Célébration des Rameaux
le Dimanche 13 avril 2025 à 11 heures à l'église de Domont
Le père Gary sur le parvis de l'église devant une assistance immense (cf photos) a béni les Rameaux avant de célébrer la messe accompagné d' Angelina,Vanessa ,Jef ,Eric ,Guillaume aux chants et instruments .
Des bancs avaient été disposés sur le parvis pour permettre à tous ceux qui n'avaient pas pu rentrer de suivre la célébration
Magnifique célébration à laquelle nous avons associé lors de la prière universelle tous les jeunes de l'aumonerie partis au Frat à Lourdes avec le père Etienne.
Gary a du faire une 2em bénédiction des Rameaux à la sortie de la messe pour ceux qui n'avaient pas pu assister à la première .
Un grand merci aux pères Monnet et Gary qui se sont démultipliés entre Domont ,Attainville et Ecouen pour célébrer la fête des Rameaux devant les fidèles venus en trés grand nombre.
Merci aux jeunes de l'aumônerie qui ont proposé les buis et agencé les chaises dans l'église pour acceuillir au mieux les fidèles.
Dimanche à 18 heures dernière célébration à la Chapelle
Tout commence bien.

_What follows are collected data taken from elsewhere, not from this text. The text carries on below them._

(** ** Counting from the zeroed state *)

(** C1.  For every tick count [t] in [0, N*3600), [t] interrupts from the
    zeroed counters with the stopwatch running give
    minutes = (t / (N*60)) mod 60, seconds = (t / N) mod 60 and
    sub-unit = t mod N, and the stopwatch is still running.  N is 100 in
    the binary revision.  In the BCD revision N is 128 and the minutes and
    seconds bytes hold these numbers in packed BCD: they are valid BCD
    bytes whose two digits read as the stated values. *)
Theorem C1_ticks_from_zero :
  (forall (t : nat) (s : Binary.state),
      Binary.stopwatch s = true ->
      Binary.counters s = (0, 0, 0) ->
      Z.of_nat t < 100 * 3600 ->
      Binary.stopwatch (Binary.ticks t s) = true /\
      Binary.minutes (Binary.ticks t s) = (Z.of_nat t / (100 * 60)) mod 60 /\
      Binary.seconds (Binary.ticks t s) = (Z.of_nat t / 100) mod 60 /\
      Binary.hundredths (Binary.ticks t s) = Z.of_nat t mod 100) /\
  (forall (t : nat) (s : Bcd.state),
      Bcd.stopwatch s = true ->
      Bcd.counters s = (0, 0, 0) ->
      Z.of_nat t < 128 * 3600 ->
      Bcd.stopwatch (Bcd.ticks t s) = true /\
      bcd_valid (Bcd.minutes (Bcd.ticks t s)) /\
      bcd_val (Bcd.minutes (Bcd.ticks t s))
        = (Z.of_nat t / (128 * 60)) mod 60 /\
      bcd_valid (Bcd.seconds (Bcd.ticks t s)) /\
      bcd_val (Bcd.seconds (Bcd.ticks t s)) = (Z.of_nat t / 128) mod 60 /\
      Bcd.hundredths (Bcd.ticks t s) = Z.of_nat t mod 128).
Proof.
  split; intros t s Hrun Hz Ht.
  - destruct (bin_ticks_closed t s Hrun Hz) as (Er & Eh & Es & Em).
    repeat split; try assumption.
    rewrite Em. change (100 * 60) with 6000.
    Z.to_euclidean_division_equations; lia.
  - destruct (bcd_ticks_closed t s Hrun Hz) as (Er & Eh & Es & Em).
    assert (B2 : 0 <= (Z.of_nat t / 128) mod 60 < 60)
      by (apply Z.mod_pos_bound; lia).
    assert (B3 : 0 <= (Z.of_nat t / 7680) mod 100 < 100)
      by (apply Z.mod_pos_bound; lia).
    rewrite Es, Em. rewrite !bcd_val_to_bcd by lia.
    repeat split; try assumption; try (apply to_bcd_valid; lia).
    change (128 * 60) with 7680.
    Z.to_euclidean_division_equations; lia.
Qed.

Jésus entre à Jérusalem, et il est acclamé par la foule, comme Messie et comme Roi. Déjà après la multiplication des pains, il se trouvait des gens qui voulaient enlever Jésus « pour le faire roi » (Jn 6, 15). Ici, alors que Jésus descend le mont des Oliviers pour entrer dans la ville sainte, la foule recourt au psaume 118 pour saluer le « Fils de David » (Mt 21, 9), pour acclamer « le règne qui vient, le règne de David notre père » (Mc 11, 10), « le roi » (Jn 12, 13) ou encore « le roi d'Israël » (Jn 1, 13). Or, paradoxe à vue humaine, comment ce roi entre-t-il à Jérusalem ? Il y entre humblement, monté sur un ânon, petit d'une ânesse. Son propos n'est pas de jouir de la gloire d'un règne exercé dans la puissance, Il entend faire advenir le dessein bienveillant de Dieu en accomplissant les Ecritures, en l'occurrence la prophétie de Zacharie (Za 9, 9).

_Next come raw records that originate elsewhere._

Lemma tokenize_joined_witness :
  exists tokens1 tokens2,
    tokenize Str.lower "The cat" (<["the" := 3]> ∅) = Ok tokens1
    /\ tokenize Str.lower "sat DOWN" (<["the" := 3]> ∅) = Ok tokens2
    /\ tokenize Str.lower ("The cat" ++ String " " "sat DOWN")%string (<["the" := 3]> ∅)
       = Ok (tokens1 ++ tokens2).
Proof.
  apply (tokenize_joined Str.lower "The cat" "sat DOWN" (<["the" := 3]> ∅)).
  reflexivity.
Defined.

(** ** More on [embed] *)

Lemma block_subseteq sz i (buf : list float) x :
  x ∈ block sz i buf -> x ∈ buf.
Proof.
  unfold block. intros Hx.
  apply (sublist_subseteq _ _ (sublist_drop buf (i * sz))).
  now apply (sublist_subseteq _ _ (sublist_take (drop (i * sz) buf) sz)).
Qed.

Lemma embedded_row_entries embeddings n e token x :
  x ∈ embedded_row embeddings n e token ->
  x = 0%float \/ x ∈ data embeddings.
Proof.
  unfold embedded_row. destruct (token =? -1).
  - intros Hx. left. now apply elem_of_replicate_inv in Hx.
  - intros Hx. right. now apply block_subseteq in Hx.
Qed.

Lemma tokens_in_range_or_not n (tokens : list Z) :
  Forall (token_in_range n) tokens
  \/ Exists (fun token => ~ token_in_range n token) tokens.
Proof.
  induction tokens as [|token more IH]; [left; constructor|].
  destruct (token_in_range_dec n token) as [Hin|Hout].
  - destruct IH as [IH|IH]; [left; now constructor | right; now apply Exists_cons_tl].
  - right. now apply Exists_cons_hd.
Qed.

(** The row of the output at the position of a token. *)
Lemma embedded_rows_lookup embeddings n e (tokens : list Z) i token :
  shape embeddings = [n; e] ->
  well_formed embeddings ->
  Forall (token_in_range n) tokens ->
  tokens !! i = Some token ->
  row (mk_ndarray [length tokens; e]
         (concat (map (embedded_row embeddings n e) tokens))) i
  = embedded_row embeddings n e token.
Proof.
  intros Hshape Hwf Hin Hi.
  rewrite row_of_matrix. apply block_concat.
  - apply Forall_map. eapply Forall_impl; [exact Hin|].
    intros t Ht. now apply embedded_row_length.
  - change (map (embedded_row embeddings n e) tokens)
      with (embedded_row embeddings n e <$> tokens).
    now rewrite list_lookup_fmap, Hi.
Qed.

(** X5.  [embed] on the tokens of two sentences, one after the other, stacks the
    two outputs: the rows of the first, then the rows of the second. *)
Theorem embed_stacks (tokens1 tokens2 : list Z) (embeddings : ndarray) (n e : nat) :
  shape embeddings = [n; e] ->
  well_formed embeddings ->
  Forall (token_in_range n) tokens1 ->
  Forall (token_in_range n) tokens2 ->
  exists output1 output2,
    embed tokens1 embeddings = Ok output1
    /\ embed tokens2 embeddings = Ok output2
    /\ embed (tokens1 ++ tokens2) embeddings
       = Ok (mk_ndarray [(length tokens1 + length tokens2)%nat; e]
               (data output1 ++ data output2)).
Proof.
  intros Hshape Hwf Hin1 Hin2.
  eexists. eexists.
  split; [exact (embed_in_range embeddings n e Hshape Hwf tokens1 Hin1)|].
  split; [exact (embed_in_range embeddings n e Hshape Hwf tokens2 Hin2)|].
  rewrite (embed_in_range embeddings n e Hshape Hwf (tokens1 ++ tokens2))
    by (apply Forall_app; now split).
  cbv [data]. now rewrite length_app, map_app, concat_app.
Qed.

Lemma embed_stacks_witness :
  exists output1 output2,
    embed [0; -1] example_table = Ok output1
    /\ embed [-2] example_table = Ok output2
    /\ embed ([0; -1] ++ [-2]) example_table
       = Ok (mk_ndarray [3%nat; 2%nat] (data output1 ++ data output2)).
Proof.
  apply (embed_stacks [0; -1] [-2] example_table 3 2).
  - reflexivity.
  - reflexivity.
  - repeat constructor; unfold token_in_range; lia.
  - repeat constructor; unfold token_in_range; lia.
Defined.

(** X6.  [embed] does no arithmetic: every entry of its output is 0.0 or an entry
    of the table, so a table without infinities and NaNs gives an output
    without them. *)
Theorem embed_entries_from_table (tokens : list Z) (embeddings output : ndarray)
    (n e : nat) :
  shape embeddings = [n; e] ->
  well_formed embeddings ->
  embed tokens embeddings = Ok output ->
  (forall x, x ∈ data output -> x = 0%float \/ x ∈ data embeddings)
  /\ (finite embeddings = true -> finite output = true).
Proof.
  intros Hshape Hwf Hembed.
  assert (Hentries : forall x, x ∈ data output ->
                       x = 0%float \/ x ∈ data embeddings).
  { destruct (tokens_in_range_or_not n tokens) as [Hin|Hbad].
    - rewrite (embed_in_range embeddings n e Hshape Hwf tokens Hin) in Hembed.
      injection Hembed as <-. cbv [data]. intros x Hx.
      apply list_elem_of_In, in_concat in Hx as [r [Hr Hx]].
      apply in_map_iff in Hr as [token [<- _]].
      apply (embedded_row_entries embeddings n e token).
      now apply list_elem_of_In.
    - destruct (embed_out_of_range embeddings n e Hshape Hwf tokens Hbad)
        as [bad [_ [_ Hraise]]].
      rewrite Hraise in Hembed. discriminate Hembed. }
  split; [exact Hentries|].
  unfold finite. rewrite !forallb_forall. intros Hfinite x Hx.
  destruct (Hentries x) as [->|Hin]; [now apply list_elem_of_In|reflexivity|].
  apply Hfinite. now apply list_elem_of_In.
Qed.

Le dimanche des Rameaux est aussi celui de la Passion, et cela conduit parfois à méditer sur la versatilité de l'âme humaine. Acclamé lors de son entrée à Jérusalem, Jésus sera en effet conspué quelques jours après. La liturgie de ce jour nous offre à voir en une même célébration, lors de la bénédiction des Rameaux puis à la lecture de la Passion, les deux comportements. Pourtant, dès l'entrée à Jérusalem, l'humilité de celui qui sera le Messie est palpable : juché sur un ânon, Il est acclamé comme roi mais déjà la royauté qu'il donne à voir est inattendue. Il est roi ; comparaissant devant Pilate, Il ne le contestera pas ; mais Il dira très clairement aussi que son royaume n'est pas de ce monde (Jn 18, 36). A ce moment où Sa vulnérabilité est extrême, on voit Jésus affirmer avec la même autorité et Sa royauté et le fait que celle-ci ne s'exprime pas par la force. Pilate ne s'y trompe pas, qui inscrit cette royauté sur la Croix : « Jésus, le Nazôréen, le roi des Juifs ». Ecrite en hébreu, en latin et en grec de la main de Pilate (cf. Jn 19, 19 – 22), cette mention révèle à l'ensemble du monde que le motif de la condamnation (cf. Mt 27, 37 et Mc 15, 26) constitue le véritable mode d'exercice de la royauté de Jésus. Il exerce sa royauté en aimant jusqu'au bout (Jn 13, 1). Il est venu, en effet, « pour servir et donner sa vie » (Mt 20, 24 – 28 ; Mc 10, 45).
C'est cette royauté paradoxale que nous sommes invités à contempler en entrant dans la Semaine sainte. Pour nous en inspirer, nous l'approprier et commencer à régner avec Lui à sa manière. Sa manière d'exercer le service nous sera montrée à partir de jeudi, avec le lavement des pieds, la Cène et la Croix. Du lavement des pieds, nous entendrons Jésus nous dire : « C’est un exemple que je vous ai donné afin que vous fassiez, vous aussi, comme j’ai fait pour vous » (Jn 13, 15). Au seuil de cette Semaine sainte, que cet exemple nous inspire pour qu'à la suite de Jésus nous soyons disposés à toujours mieux servir.